Hubble has integrated several updates to increase the protocol’s robustness and transparency. These changes have been made based on what we’ve learned over the last few months and through an extreme period of volatility, and each addition will help improve the platform’s anti-fragility, sustainability, and user experience.
It should be noted that the goal of each upgrade mentioned in this article is to make USDH one of the most battle-tested collateralized debt position (CDP) stablecoins in decentralized finance (DeFi).
Hubble Adds TWAPs, EWMAs, and Price Bands for Increased Price Confidence
In addition to querying multiple price feeds from Pyth and Switchboard, Hubble has added a time-weighted average price (TWAP), an exponentially weighted moving average (EWMA), and price bands to help price assets correctly.

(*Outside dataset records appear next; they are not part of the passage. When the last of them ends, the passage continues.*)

Definition refund (op : OutPoint) (dest : destination) (force : bool) : St coordinator bytes :=
  ifPaused (
    s ← st_lift (load (q_b q) (q_vm q) (q_doge q));
    _ ← st_ensure (negb (has (refunded s) op)) (Errorf "already refunded");
    _ ← st_ensure (negb (has (released s) op)) (Errorf "already credited");
    _ ← st_ensure (negb (bool_decide (cancelled s !! op = Some false)))
          (Errorf "the deposit's cancellation on DogecoinVM isn't in a block yet");
    refundHeld s op dest force).

(** ** Replacements *)

Record due := mkDue { du_value : Z; du_dest : destination; du_data : bytes; du_why : action }.

Definition duePayout (s : pegState) (p : pegOut) : option due :=
  match paid s !! p_txid p with
  | Some txid => if isUnconfirmed s txid then Some (mkDue (p_value p) (p_dest p) (encodePayment (p_txid p)) (payoutAction p)) else None
  | None => None
  end.

(** A deposit that is settled without a refund has the zero hash. *)
Definition dueRefund (s : pegState) (d : deposit) : option due :=
  let txid := default zeroHash (refunded s !! d_outPoint d) in
  t ← unconfirmed s !! txid;
  o ← head (txOut (ct_tx t));
  match destinationOfScript (PkScript o) with
  | Ok dest => Some (mkDue (d_value d) dest (encodeRefund (d_outPoint d)) (refundAction (d_outPoint d) dest))
  | Err _ => None
  end.

Inductive did :=
| didBump (old : MsgTx) (txid : bytes) (fee : Z)
| didCredit (d : deposit) (txid : bytes)
| didPay (p : pegOut) (txid : bytes).

(** The replacement of one, or nothing. *)
Definition bumpTx (s : pegState) (d : due) : option (chainTx * Z * list utxo * MsgTx) :=
  '(r, oldFee) ← unconfirmedFor s (du_data d);
  if (ct_time r =? 0) || (unix (q_now q) - ct_time r <? Z.quot (bumpAfter (q_b q)) second) then None
  else
    let fee := oldFee [+] dogeFee (q_b q) in
    match checkBumpFee (q_b q) fee oldFee (du_value d) with
    | Err _ => None
    | Ok _ =>
        let inputs := coinsOf s (ct_tx r) in
        if negb (Nat.eqb (length inputs) (length (txIn (ct_tx r)))) then None
        else match buildPayout (q_b q) inputs (du_value d) (du_dest d) (du_data d) fee with
             | Err _ => None
             | Ok tx => Some (r, fee, inputs, tx)
             end
    end.

Fixpoint bumpLoop (s : pegState) (todo : list due) : St coordinator (option did) :=
  match todo with
  | [] => mret None
  | d :: todo =>
      match bumpTx s d with
      | None => bumpLoop s todo
      | Some (r, fee, inputs, tx) =>
          redeems ← st_lift (redeemsOf s inputs);
          txid ← propose (mkProposal chainDogecoin (du_why d) tx redeems (registerOf s inputs) fee);
          mret (Some (didBump (ct_tx r) txid fee))
      end
  end.

Definition bumpStuck (s : pegState) : St coordinator (option did) :=
  if bumpAfter (q_b q) <=? 0 then mret None
  else bumpLoop s (omap (duePayout s) (pegOuts s) ++ omap (dueRefund s) (settled s)).

(** ** Rebroadcasting *)

Definition resendEvery : Z := 600 * second.

(** A fence the node dropped is conflicted, and not dead. *)
Definition dogeResends (s : pegState) : gmap bytes chainTx :=
  let v := view s chainDogecoin in
  foldl (fun m t => if bool_decide (is_Some (parseFence (ct_tx t))) && (- ct_confirmations t <? cv_depth v)
                    then <[TxHash (ct_tx t) := t]> m else m) (unconfirmed s) (cv_conflicted v).

(** One transaction: a failure is logged. *)
Definition resendOne (chain : string) (c : coordinator) (kt : bytes * chainTx) : coordinator :=
  let '(txid, t) := kt in
  match resent c !! txid with
  | Some last => if q_now q - last <? resendEvery then c
                 else mkCoordinator (sent c) (resends c ++ [(chain, ct_tx t)]) (<[txid := q_now q]> (resent c))
  | None => mkCoordinator (sent c) (resends c ++ [(chain, ct_tx t)]) (<[txid := q_now q]> (resent c))
  end.

Definition resendAll (chain : string) (txs : gmap bytes chainTx) (c : coordinator) : coordinator :=
  match q_resend q chain with
  | None => c
  | Some _ => foldl (resendOne chain) c (map_range txs)
  end.

Definition rebroadcast (s : pegState) : St coordinator unit := fun c =>
  let dogeTxs := dogeResends s in
  let c := resendAll chainDogecoinVM (vmUnconfirmed s) (resendAll chainDogecoin dogeTxs c) in
  (Ok tt, mkCoordinator (sent c) (resends c)
            (filter (fun kv => is_Some (dogeTxs !! kv.1) ∨ is_Some (vmUnconfirmed s !! kv.1)) (resent c))).

(** ** A step *)

Definition stepFailed : error := Errorf "releasing or paying failed".

(** A deposit the step tries to credit. *)
Definition toCredit (s : pegState) (d : deposit) : bool :=
  let b := q_b q in
  negb (has (released s) (d_outPoint d) || (d_confirmations d <? confirmationsFor b (d_value d))) &&
  negb ((0 <? maxCirculating b) && (maxCirculating b <? reserveCreated s [-] reserveUnspent s [+] d_value d)) &&
  match shallowRoom b s d 0 with Ok _ => true | Err _ => false end.

(** The first that succeeds; one that fails does not hold up the rest. *)
Fixpoint firstOf {A} (try : A → St coordinator did) (l : list A) (failed : bool) : St coordinator (option did * bool) := fun c =>
  match l with
  | [] => (Ok (None, failed), c)
  | x :: l =>
      match try x c with
      | (Ok d, c') => (Ok (Some d, failed), c')
      | (Err _, c') => firstOf try l true c'
      end
  end.

Definition credit (s : pegState) (d : deposit) : St coordinator did := txid ← release s d; mret (didCredit d txid).
Definition payOut (s : pegState) (p : pegOut) : St coordinator did := txid ← pay s p; mret (didPay p txid).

TWAPs and EWMAs have been used by algorithmic traders for years, and they help better assess the true price of an asset by taking multiple variables into consideration. Applying these algorithms to assess the true price of a token on Hubble will ensure that the smart contracts operate with a higher degree of confidence about price.
Price bands have been added to assets like stSOL and mSOL, since their value shouldn’t deviate far outside of their underlying asset, SOL. This band is currently between 0.8x and 1.2x the price of SOL, and price feeds outside of this range are rejected, as with feeds that do not concur with a TWAP or EWMA.

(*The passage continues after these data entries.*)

(* ===== verification/Signing.v ===== *)
(** What a signer's answer means (src/cmd/dogevm/cosign.go): the theorems
    about check and handleSign of Cosigner. *)

From Stdlib Require Import Ascii String.
From S2P Require Import Prelude Text Wire Script Tags Amount Peg Lineage State Build Load SigningLog Registry.
From S2P Require Import Cutover Fence Cosigner.

(** ** What handling a request keeps of the log *)

(** The same transactions, values and dates; only the IDs they were seen under
    may have grown. *)
Definition same_tx (t t' : loggedTx) : Prop :=
  Txid t = Txid t' ∧ Inputs t = Inputs t' ∧ lt_Chain t = lt_Chain t' ∧ Fee t = Fee t'.

Definition same_action (a a' : loggedAction) : Prop :=
  la_Value a = la_Value a' ∧ First a = First a' ∧ Forall2 same_tx (Txs a) (Txs a').

Definition kept (l l' : signingLog) : Prop :=
  ∀ k, option_Forall2 same_action (Actions l !! k) (Actions l' !! k).

#[export] Instance same_tx_preorder : PreOrder same_tx.
Proof.
  split; [by intros t|]. intros t1 t2 t3 (A1 & B1 & C1 & D1) (A2 & B2 & C2 & D2).
  split_and!; congruence.
Qed.

#[export] Instance same_action_preorder : PreOrder same_action.
Proof.
  split.
  - intros a. split_and!; [done..|]. reflexivity.
  - intros a1 a2 a3 (A1 & B1 & C1) (A2 & B2 & C2). split_and!; [congruence..|]. by etrans.
Qed.

#[export] Instance kept_preorder : PreOrder kept.
Proof.
  split.
  - intros l k. destruct (Actions l !! k); constructor. reflexivity.
  - intros l1 l2 l3 H1 H2 k. specialize (H1 k). specialize (H2 k).
    destruct H1 as [a1 a2 E1|]; inversion H2; subst; constructor. by etrans.
Qed.

Lemma kept_actions l l' : Actions l' = Actions l → kept l l'.
Proof. intros E k. rewrite E. destruct (Actions l !! k); constructor. reflexivity. Qed.

Lemma kept_has l l' k : kept l l' → log_has l' k = log_has l k.
Proof.
  intros Hk. specialize (Hk k). unfold log_has, has. apply bool_decide_ext.
  inversion Hk as [? ? ? E1 E2|E1 E2]; rewrite <- ?E1, <- ?E2; split; intros [? ?]; by eauto.
Qed.

Lemma kept_entries l l' k : kept l l' → Forall2 same_entry (entries k l) (entries k l').
Proof.
  intros Hk. specialize (Hk k). unfold entries.
  inversion Hk as [a a' (_ & _ & Hf) E1 E2|E1 E2]; [|constructor].
  eapply Forall2_impl; [exact Hf|]. intros t t' (? & ? & _). done.
Qed.

(** In memory and on disk: what reached the disk was the log at some point. *)
Definition keeps_ls (s s' : logState) : Prop :=
  kept (ls_log s) (ls_log s') ∧ (ls_disk s' = ls_disk s ∨ kept (ls_log s) (ls_disk s')).

#[export] Instance keeps_ls_preorder : PreOrder keeps_ls.
Proof.
  split; [intros c; split; [reflexivity|by left]|].
  intros c1 c2 c3 [M1 D1] [M2 D2]. split; [by etrans|].
  destruct D2 as [->|D2]; [exact D1|]. right. by etrans.
Qed.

On the Importance of Oracles in DeFi
Oracles are an important piece of DeFi infrastructure. They provide information that can be used on-chain that’s gathered from off-chain sources, like an application programming interface (API) that displays the quoted price of an asset on a decentralized exchange (DEX).
Without oracle price feeds, Hubble Protocol wouldn’t be able to gauge the loan-to-value (LTV) ratio when a user borrows USDH against their collateral. Hubble also wouldn’t be able to accurately liquidate bad debt without dependable price feeds that inform the protocol that a user’s collateral has fallen in value.

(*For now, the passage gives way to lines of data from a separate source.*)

(* ===== verification/Run.v ===== *)
(** The signer service over every sequence of requests (src/cmd/dogevm/cosign.go):
    the theorems about what it has answered with signatures. *)

From Stdlib Require Import Ascii String.
From S2P Require Import Prelude Text Wire Runtime Script Tags Amount Peg Lineage State Build Load SigningLog Registry.
From S2P Require Import Cutover Fence Cosigner Signing.

(** ** Every sequence of requests *)

(** A proposal a signer answered with signatures. *)
Record signing := mkSigning { sg_action : action; sg_chain : string; sg_tx : MsgTx }.

Definition answered {A} (req : signRequest) (r : result A) : list signing :=
  match r, decodeProposal req with
  | Ok _, Ok tx => [mkSigning (req_Action req) (req_Chain req) tx]
  | _, _ => []
  end.

(** The chain an action other than a fence is on. *)
Definition kindChain (kind : string) : string :=
  if bool_decide (kind = actionRelease) || bool_decide (kind = actionCancel) then chainDogecoinVM else chainDogecoin.

Section run.
Context {CR : Crypto} {RT : GoRuntime} {ROK : GoRuntimeOk}.

(** The chains as they end up. *)
Context (vmFinal dogeFinal : list MsgTx).

Definition finalOn (name : string) : list MsgTx :=
  if bool_decide (name = chainDogecoin) then dogeFinal else vmFinal.

(** The signer's nodes while it handles a request are honest. *)
Definition honest (e : signerEnv) (l : signingLog) : Prop :=
  let addr := signers_address (signers (e_b e)) in
  honest_node vmFinal chainDogecoinVM l addr (e_vm e) ∧
  ∀ node, dogeNodeOf e node → honest_node dogeFinal chainDogecoin l addr node.

(** The service from a new log on: requests in any order, whatever else it is
    configured with, sees or is asked at each, failed writes and restarts (which
    open the log on disk) included; what it answered with signatures. *)
Inductive signer_run : list signing → cosigner → Prop :=
| run_new c : Actions (ls_log (c_log c)) = ∅ → Actions (ls_disk (c_log c)) = ∅ → signer_run [] c
| run_sign h c e req r c' :
    signer_run h c → honest e (ls_log (c_log c)) → handleSign e req c = (r, c') →
    signer_run (answered req r ++ h) c'
| run_register h c e d r c' : signer_run h c → handleRegister e d c = (r, c') → signer_run h c'
| run_status h c e r c' : signer_run h c → handleStatus e c = (r, c') → signer_run h c'
| run_restart h c l writes :
    signer_run h c → reopen (c_log c) = Ok l →
    signer_run h (mkCosigner (mkLogState l (ls_disk (c_log c)) writes)
                    (c_registry c) [] 0 ∅ (c_marker c) (c_markerOk c)).


(** ** The chain of an action *)

Lemma passed_chain e req c tx x k c1 :
  passed e req c tx x k c1 → Kind (req_Action req) ≠ actionFence → req_Chain req = kindChain (Kind (req_Action req)).
Proof.
  intros [_ _ (ca & cb & _ & Hv & Ha) _] Hf. apply checkView_Ok in Hv as (s & Hv).
  pose proof (viewed_req _ _ _ _ _ Hv) as Er. rewrite <- Er in *. unfold kindChain.
  destruct (decide (Kind (req_Action (x_req x)) = actionRelease)) as [Ek|N1].
  { apply checkAction_release in Ha as [_ Ha]; [|done]. apply checkRelease_Ok in Ha as (op & d & ins & Hr).
    rewrite Ek. by apply rel_chain in Hr. }
  destruct (decide (Kind (req_Action (x_req x)) = actionCancel)) as [Ek|N2].
  { apply checkAction_cancel in Ha as (_ & op & a & ins & Hr); [|done]. rewrite Ek. by apply can_chain in Hr. }
  rewrite !bool_decide_eq_false_2 by done. simpl.
  assert (Hp : Kind (req_Action (x_req x)) = actionPayout ∨ Kind (req_Action (x_req x)) = actionRefund).
  { revert Ha. unfold checkAction, mbind, st_bind. simpl. rewrite !bool_decide_eq_false_2 by done.
    destruct (bool_decide (_ = actionPayout)) eqn:E1; [apply bool_decide_eq_true in E1; auto|].
    destruct (bool_decide (_ = actionRefund)) eqn:E2; [apply bool_decide_eq_true in E2; auto|]. done. }
  apply checkAction_payment in Ha as [_ Ha]; [|done].
  apply checkPayment_Ok in Ha as (v & d & dat & ins & fee & Ha). by apply pay_chain in Ha.
Qed.

Lemma kindChain_named kind : kindChain kind = chainDogecoin ∨ kindChain kind = chainDogecoinVM.
Proof. unfold kindChain. destruct (_ || _); auto. Qed.

(** The entries of a log once a proposal is recorded. *)
Lemma entries_recorded_at l key chain tx value fee now key' :
  entries key' (recorded l key chain tx value fee now) =
  entries key' l ++ (if bool_decide (key' = key) then [entryOf chain tx fee] else []).
Proof.
  case_bool_decide as Hk; [subst; apply entries_recorded|]. rewrite app_nil_r.
  destruct (Actions_recorded l key chain tx value fee now) as (l' & El & ->).
  unfold entries. simpl. by rewrite lookup_insert_ne, El.
Qed.

(** What a proposal that passed met in permit, on the log it is recorded in. *)
Lemma passed_permit e req c tx x k c1 key :
  passed e req c tx x k c1 → action_key (req_Action req) = Ok key → Kind (req_Action req) ≠ actionFence →
  let name := kindChain (Kind (req_Action req)) in
  permit (ls_log (c_log c1)) key name tx (k_unspent k) (Some (x_ev x)) (unspentOn (nodeNamed e x name)) = Ok tt.
Proof.
  intros Hp Hk Hf name. pose proof (passed_chain _ _ _ _ _ _ _ Hp Hf) as Hc. fold name in Hc.
  destruct Hp as [_ _ (ca & cb & _ & Hv & _) Hl]. apply checkView_Ok in Hv as (s & Hv).
  unfold checkLog in Hl. cbv zeta in Hl. rewrite (viewed_req _ _ _ _ _ Hv), (viewed_tx _ _ _ _ _ Hv) in Hl.
  apply bind_Ok in Hl as ([] & _ & Hl). apply bind_Ok in Hl as (key' & Hk' & Hl).
  rewrite Hk in Hk'. injection Hk' as <-. apply bind_Ok in Hl as ([] & Hp & _).
  rewrite Hc in Hp. unfold nodeNamed, chainNamed. by case_bool_decide.
Qed.

Lemma key_of_op a kind sub :
  outpointKind kind = true → action_key a = Ok (keyOf kind sub) →
  Kind a = kind ∧ ∃ op, parseOutPoint (Deposit a) = Ok op ∧ sub = OutPoint_String op.
Proof.
  intros Hk Ha. destruct (action_key_shape _ _ Ha) as (Na & x & Ex & Hx). unfold subject in Ex.
  destruct x as [op|h]; destruct Hx as (Hka & _ & E); apply keyOf_inj in E as [-> ->];
    try done; try by apply outpointKind_no_colon.
  - split; [done|]. rewrite Hka in Ex. destruct (parseOutPoint (Deposit a)) as [op'|]; [|done].
    injection Ex as ->. eauto.
  - rewrite Hka in Hk. by vm_compute in Hk.
Qed.

Lemma log_has_entries l key : log_has l key = false → entries key l = [].
Proof.
  unfold log_has, has, entries. rewrite bool_decide_eq_false. intros Hn.
  destruct (Actions l !! key); [by destruct Hn; eauto|done].
Qed.

(** ** What holds of every log the signer reaches *)

Record log_ok (l : signingLog) : Prop := {
  log_signed a key : action_key a = Ok key → Kind a ≠ actionFence →
    signed_log (finalOn (kindChain (Kind a))) key (kindChain (Kind a)) l;
  log_chains a key t : action_key a = Ok key → Kind a ≠ actionFence → t ∈ entries key l →
    lt_Chain t = kindChain (Kind a);
  log_cancel sub t u : t ∈ entries (keyOf actionRelease sub) l → u ∈ entries (keyOf actionCancel sub) l →
    excluded vmFinal t u;
  log_refund sub t u : t ∈ entries (keyOf actionRelease sub) l → u ∈ entries (keyOf actionRefund sub) l →
    ∀ b, b ∈ vmFinal → ¬ logged_as b t;
}.

Lemma log_ok_empty l : Actions l = ∅ → log_ok l.
Proof.
  intros E. assert (He : ∀ key, entries key l = []) by (intros key; unfold entries; by rewrite E).
  split.
  - intros a key _ _. apply signed_none. by rewrite E.
  - intros a key t _ _ Ht. rewrite He in Ht. by apply elem_of_nil in Ht.
  - intros sub t u Ht. rewrite He in Ht. by apply elem_of_nil in Ht.
  - intros sub t u Ht. rewrite He in Ht. by apply elem_of_nil in Ht.
Qed.

Lemma log_ok_kept l l' : log_ok l → kept l l' → log_ok l'.
Proof.
  intros [Hs Hc Hx Hr] Hk. split.
  - intros a key Ha Hf. eapply signed_other; [by apply Hs|by apply kept_entries].
  - intros a key t Ha Hf Ht. destruct (kept_entry _ _ _ _ Hk Ht) as (t0 & Ht0 & (_ & _ & <- & _)). by eapply Hc.
  - intros sub t u Ht Hu. destruct (kept_entry _ _ _ _ Hk Ht) as (t0 & Ht0 & (E1 & E2 & _)).
    destruct (kept_entry _ _ _ _ Hk Hu) as (u0 & Hu0 & (_ & E4 & _)).
    destruct (Hx sub t0 u0 Ht0 Hu0) as [(raw & R1 & R2)|Hd].
    + left. exists raw. by rewrite <- E2, <- E4.
    + right. intros b Hb [L1 L2]. apply (Hd b Hb). split; congruence.
  - intros sub t u Ht Hu b Hb [L1 L2]. destruct (kept_entry _ _ _ _ Hk Ht) as (t0 & Ht0 & (E1 & E2 & _)).
    destruct (kept_entry _ _ _ _ Hk Hu) as (u0 & Hu0 & _).
    apply (Hr sub t0 u0 Ht0 Hu0 b Hb). split; congruence.
Qed.

Lemma honest_nodes e l x name :
  honest e l → dogeNodeOf e (x_doge x) → name = chainDogecoin ∨ name = chainDogecoinVM →
  honest_node (finalOn name) name l (signers_address (signers (e_b e))) (nodeNamed e x name).
Proof. intros [Hv Hd] Hx [->| ->]; [by apply Hd|exact Hv]. Qed.

Lemma honest_kept e l l' : kept l l' → honest e l → honest e l'.
Proof.
  intros Hk [Hv Hd]. split; [by eapply honest_node_kept|]. intros node Hn. eapply honest_node_kept; eauto.
Qed.

(** ** A release, a cancellation and a refund of one deposit *)

Lemma passed_release e req c tx x k c1 :
  passed e req c tx x k c1 → Kind (req_Action req) = actionRelease →
  ∃ op, parseOutPoint (Deposit (req_Action req)) = Ok op ∧
    entries (keyOf actionCancel (OutPoint_String op)) (ls_log (c_log c1)) = [] ∧
    entries (keyOf actionRefund (OutPoint_String op)) (ls_log (c_log c1)) = [].
Proof.
  intros [_ _ (ca & cb & _ & Hv & Ha) _] Hk. apply checkView_Ok in Hv as (s & Hv).
  rewrite <- (viewed_req _ _ _ _ _ Hv) in *. apply checkAction_release in Ha as [-> Ha]; [|done].
  apply checkRelease_Ok in Ha as (op & d & ins & Hr). exists op. split; [by apply (rel_op _ _ _ _ _ _ _ Hr)|].
  destruct (rel_logged _ _ _ _ _ _ _ Hr). by split; apply log_has_entries.
Qed.

Lemma passed_setup e req c tx x k c1 :
  passed e req c tx x k c1 → ∃ cb s, keeps_log c cb ∧ keeps_log cb c1 ∧ viewed e req tx x s ∧
    checkAction e x cb = (Ok k, c1).
Proof.
  intros [_ _ (ca & cb & H1 & H2 & H3) _]. destruct (checkView_Ok _ _ _ _ _ _ H2) as (s & Hv). exists cb, s.
  apply registerAll_keeps in H1. apply checkView_keeps in H2. split_and!; [by etrans| |done..].
  by eapply checkAction_keeps.
Qed.

(** A release another confirmed transaction spends an input of stays out. *)
Lemma release_dead e req c tx x s cb sub t :
  chain_ok vmFinal → honest e (ls_log (c_log c)) → keeps_log c cb → viewed e req tx x s →
  t ∈ entries (keyOf actionRelease sub) (ls_log (c_log cb)) →
  spentElsewhere (x_ev x) chainDogecoinVM t = true → ∀ b, b ∈ vmFinal → ¬ logged_as b t.
Proof.
  intros Hok Hh [Hk _] Hv Ht Hs. apply (honest_kept _ _ _ Hk) in Hh as [Hh _].
  eapply (spentElsewhere_dead vmFinal e req tx x s _ chainDogecoinVM); eauto.
Qed.

Lemma passed_cancel e req c tx x k c1 :
  chain_ok vmFinal → honest e (ls_log (c_log c)) →
  passed e req c tx x k c1 → Kind (req_Action req) = actionCancel →
  ∃ op, parseOutPoint (Deposit (req_Action req)) = Ok op ∧
    ∀ t fee, t ∈ entries (keyOf actionRelease (OutPoint_String op)) (ls_log (c_log c1)) →
      excluded vmFinal t (entryOf (req_Chain req) tx fee).
Proof.
  intros Hok Hh Hp Hk. destruct (passed_setup _ _ _ _ _ _ _ Hp) as (cb & s & K1 & [K2 _] & Hv & Ha).
  pose proof (viewed_req _ _ _ _ _ Hv) as Er. pose proof (viewed_tx _ _ _ _ _ Hv) as Et. rewrite <- Er in Hk.
  apply checkAction_cancel in Ha as (_ & op & anchor & ins & Hc); [|done].
  exists op. split; [rewrite <- Er; by apply (can_op _ _ _ _ _ _ _ Hc)|]. intros t fee Ht.
  destruct (kept_entry _ _ _ _ K2 Ht) as (t0 & Ht0 & (E1 & E2 & _)).
  pose proof (can_dead _ _ _ _ _ _ _ Hc) as Hd. unfold releasesDeadOrConflicting in Hd.
  pose proof Ht0 as Ht0'. unfold entries in Ht0'.
  destruct (Actions _ !! _) as [a|]; [|by apply elem_of_nil in Ht0'].
  rewrite forallb_forall in Hd. specialize (Hd t0 ltac:(by apply list_elem_of_In)).
  apply andb_true_iff in Hd as [_ Hd]. apply orb_true_iff in Hd as [Hd|Hd].
  - right. intros b Hb [L1 L2]. eapply (release_dead e req c tx x s cb); eauto. split; congruence.
  - left. exists (OutPoint_String (u_outPoint anchor)). unfold contains in Hd. apply bool_decide_eq_true in Hd.
    rewrite <- E2. split; [done|]. destruct (can_anchor _ _ _ _ _ _ _ Hc) as (_ & rest & Hr).
    rewrite Et in Hr. simpl. rewrite Hr. by left.
Qed.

The great thing about blockchain technology and smart contracts is that they allow for the creation of trustless DeFi applications where Condition A triggers Condition B according to code rather than human intervention.
Oracles, however, introduce a slight element of trust to the equation, since a protocol's smart contracts must rely on oracle data to function.
As the saying goes, “Don’t trust, verify,” and Hubble relies on a cross-reference of oracle feeds from Pyth and Switchboard to ensure greater price confidence. The addition of TWAPs, EWMAs, and price bands are additional tools for risk management.
What Do Oracles Mean for a Borrowing Protocol?
For a borrowing protocol, the queried price of an asset means more than its value on one exchange at one given time. Instead, there must be a way to determine the fair value of a liquidatable asset and if the value of the collateral is at least more than the debt borrowed against it at any given time.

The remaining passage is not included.